La deuxième attitude, très répandue à ladite époque, prétend, toujours encore aujourd’hui, mais mezza-voce, imposer le progrès en matière d’interprétation musicale et dénier tout droit à employer des moyens anciens dans la musique ancienne. Tous les arguments furent bons, des années cinquante aux années quatre-vingt : l’intangibilité d’un diapason « absolu », l’absence de justesse et de virtuosité des instruments d’époque, la médiocrité des interprètes de seconde zone, la prétendue insatisfaction des compositeurs devant les moyens mis à leur disposition… Le temps a balayé tout cela.
L’objection qui résiste le mieux est d’ordre plus philosophique que musical. En effet, nous dit-on, même si toutes les conditions matérielles d’une exécution « authentique » (les guillemets s’imposent, vous aurez compris sans nulle doute ce que je veux dire) étaient réunies, il n’en reste pas moins que l’auditeur n’échappe pas à son époque, irréductiblement.
Certes, c’est exact, et c’est pourquoi le terme d’authenticité est inadéquat, mais je ne vois pas en quoi cela invaliderait une interprétation se fondant sur les intentions du compositeur et les usages de l’époque. L’objectif est inatteignable ; ce sont les efforts fournis en sa direction qui importent.
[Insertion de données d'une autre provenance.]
(** A project reference, when one is found, is a non-empty segment. *)
Lemma extract_Some_segment s ref :
  extract_project_ref s = Some ref -> segment ref = true.
Proof.
  unfold extract_project_ref.
  induction s as [|c s IH]; cbn [search]; rewrite match_here_url;
    destruct (ref_at _) as [seg|] eqn:Hr; try discriminate;
    try (intros [= <-]; apply ref_at_spec in Hr as (post & Hseg & _); exact Hseg).
  exact IH.
Qed.

End PatternFacts.

(** ** The project reference (C3, C9) *)

Section ProjectRef.

Import Re.

(** When a reference is found it is the segment of an occurrence before
    which no other occurrence starts. *)
Lemma extract_Some_leftmost s seg :
  extract_project_ref s = Some seg ->
  exists pre post, occurs_at pre seg post s /\ leftmost pre s.
Proof.
  unfold extract_project_ref. revert seg.
  induction s as [|c s IH]; intros seg; cbn [search]; rewrite match_here_url;
    destruct (ref_at _) as [seg0|] eqn:Hr; try discriminate;
    try (intros [= <-]; apply ref_at_spec in Hr as (post & Hocc);
         exists [], post; split; [exact Hocc|intros ? ? ? _; simpl; lia]).
  intros E. destruct (IH _ E) as (pre & post & [Hseg ->] & Hleft).
  exists (c :: pre), post. split; [split; [exact Hseg|reflexivity]|].
  intros pre' seg' post' [Hseg' E']. destruct pre' as [|c' pre'].
  - exfalso. assert (Some seg' = None) as [=].
    rewrite <- Hr. symmetry. apply ref_at_spec. exists post'.
    split; [exact Hseg'|exact E'].
  - simpl in E'. injection E' as _ E'. simpl.
    enough (length pre <= length pre') by lia.
    apply (Hleft pre' seg' post'). split; [exact Hseg'|exact E'].
Qed.

(** C3.  For every URL of the shape https://{ref}.supabase.co whose {ref}
    is a non-empty segment without a dot, extract_project_ref returns
    {ref}. *)
Theorem extract_project_ref_of_project_url (ref : str) :
  segment ref = true ->
  extract_project_ref (project_url ref) = Some ref.
Proof.
  intros Hseg.
  rewrite <- (app_nil_r (project_url ref)).
  apply (extract_Some_of_leftmost [] ref []); [exact Hseg|].
  intros pre' seg' post' _. simpl. lia.
Qed.

(** The example of the specification: https://abcdefgh.supabase.co yields
    abcdefgh. *)
Lemma extract_project_ref_abcdefgh :
  segment (lit "abcdefgh") = true /\
  extract_project_ref (lit "https://abcdefgh.supabase.co") = Some (lit "abcdefgh").
Proof.
  split; [reflexivity|].
  exact (extract_project_ref_of_project_url (lit "abcdefgh") eq_refl).
Defined.

(** C9.  The pattern is searched for anywhere in the input: whenever the
    input contains https://{seg}.supabase.co for some non-empty dot-free
    {seg}, whatever text precedes or follows it, extract_project_ref
    returns the {seg} of the occurrence that starts first. *)
Theorem extract_project_ref_unanchored (s : str) :
  has_project_url s ->
  (exists pre seg post,
     occurs_at pre seg post s /\ leftmost pre s /\
     extract_project_ref s = Some seg) /\
  (forall pre seg post,
     occurs_at pre seg post s -> leftmost pre s ->
     extract_project_ref s = Some seg).
Proof.
  intros Hhas. split.
  - destruct (extract_project_ref s) as [seg|] eqn:E.
    + destruct (extract_Some_leftmost s seg E) as (pre & post & Hocc & Hleft).
      exists pre, seg, post. auto.
    + exfalso. apply extract_None_iff in E. apply E, Hhas.
  - intros pre seg post [Hseg ->] Hleft.
    apply extract_Some_of_leftmost; assumption.
Qed.

Lemma extract_project_ref_unanchored_witness :
  has_project_url embedded_url /\
  (exists pre seg post,
     occurs_at pre seg post embedded_url /\ leftmost pre embedded_url /\
     extract_project_ref embedded_url = Some seg) /\
  (forall pre seg post,
     occurs_at pre seg post embedded_url -> leftmost pre embedded_url ->
     extract_project_ref embedded_url = Some seg).
Proof.
  assert (Hhas : has_project_url embedded_url).
  { exists (lit "see https://.supabase.co, then "), (lit "abc"),
      (lit "/rest/v1 or https://zzz.supabase.co").
    split; reflexivity. }
  split; [exact Hhas|].
  exact (extract_project_ref_unanchored embedded_url Hhas).
Defined.

Example extract_embedded_url : extract_project_ref embedded_url = Some (lit "abc").
Proof. vm_compute. reflexivity. Qed.

End ProjectRef.

(** ** The callback URL (C1) *)

Section CallbackUrl.

(** C1, as stated, fails: an occurrence of /rest/v1 that is not a suffix
    of the URL is removed as well. *)
Lemma callback_url_removes_inner_occurrence :
  callback_url rest_url_with_slash = lit "https://abc.supabase.co//auth/v1/callback" /\
  callback_url rest_url_with_slash <>
    removesuffix REST_V1 rest_url_with_slash ++ AUTH_CALLBACK.
Proof.
  split; [vm_compute; reflexivity|].
  intros H. apply str_eqb_eq in H. vm_compute in H. discriminate H.
Qed.

(** C1, amended.  The callback URL is the configured URL with every
    occurrence of /rest/v1 removed, wherever it stands, followed by
    /auth/v1/callback: a URL without an occurrence is kept whole; up to
    and including its first occurrence a URL loses exactly that
    occurrence, the rest being treated the same way; so a URL whose only
    occurrence is its suffix loses that suffix. *)
Theorem callback_url_removes_every_occurrence :
  (forall url, ~ occurs REST_V1 url -> callback_url url = url ++ AUTH_CALLBACK) /\
  (forall a b, first_occurrence REST_V1 a b ->
     callback_url (a ++ REST_V1 ++ b) = a ++ callback_url b) /\
  (forall base, first_occurrence REST_V1 base [] ->
     callback_url (base ++ REST_V1) = base ++ AUTH_CALLBACK).
Proof.
  assert (Hfirst : forall a b, first_occurrence REST_V1 a b ->
            callback_url (a ++ REST_V1 ++ b) = a ++ callback_url b).
  { intros a b Hfirst. unfold callback_url. fold REST_V1.
    rewrite replace_first; [|discriminate|exact Hfirst].
    rewrite app_nil_l, <- app_assoc. reflexivity. }
  split; [|split].
  - intros url Hno. unfold callback_url. fold REST_V1.
    rewrite replace_absent; [reflexivity|discriminate|exact Hno].
  - exact Hfirst.
  - intros base Hbase.
    replace (base ++ REST_V1) with (base ++ REST_V1 ++ [])
      by (rewrite app_nil_r; reflexivity).
    rewrite (Hfirst base [] Hbase). reflexivity.
Qed.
La préférence pour le piano dans Bach n’est, au fond et bien évidemment, qu’une question de goût, qu’il n’est nul besoin de vouloir justifier, et certainement pas en tentant de disqualifier le clavecin. Mais ce goût n’a de valeur, à mon sens, que s’il s’est affronté à la réalité historique et musicologique des choses. Mais je sais bien que je prêche dans le désert, tant la valeur du goût est une notion totalement étrangère à nos contemporains.


Le cas de Glenn Gould est cependant particulier car les caractéristiques, extrêmes, de son jeu (analyse, absence de pathos, tempo, articulation…) ont une fâcheuse tendance selon moi à détruire les œuvres qu’il interprète (écoutez ses Mozart, Beethoven, voire Haydn).

Seul Bach résiste, comme il résiste à tout, et cette note étant déjà trop longue et trop pesante, je tenterais une explication une prochaine fois, qui sera peut-être aussi une tentative d’analyser pourquoi sa musique résonne en moi comme aucune autre.

mercredi, 18 janvier 2006

Où il est question (6)

Où il est question de l'entretien de la langue de Jean-Sébastien Bach.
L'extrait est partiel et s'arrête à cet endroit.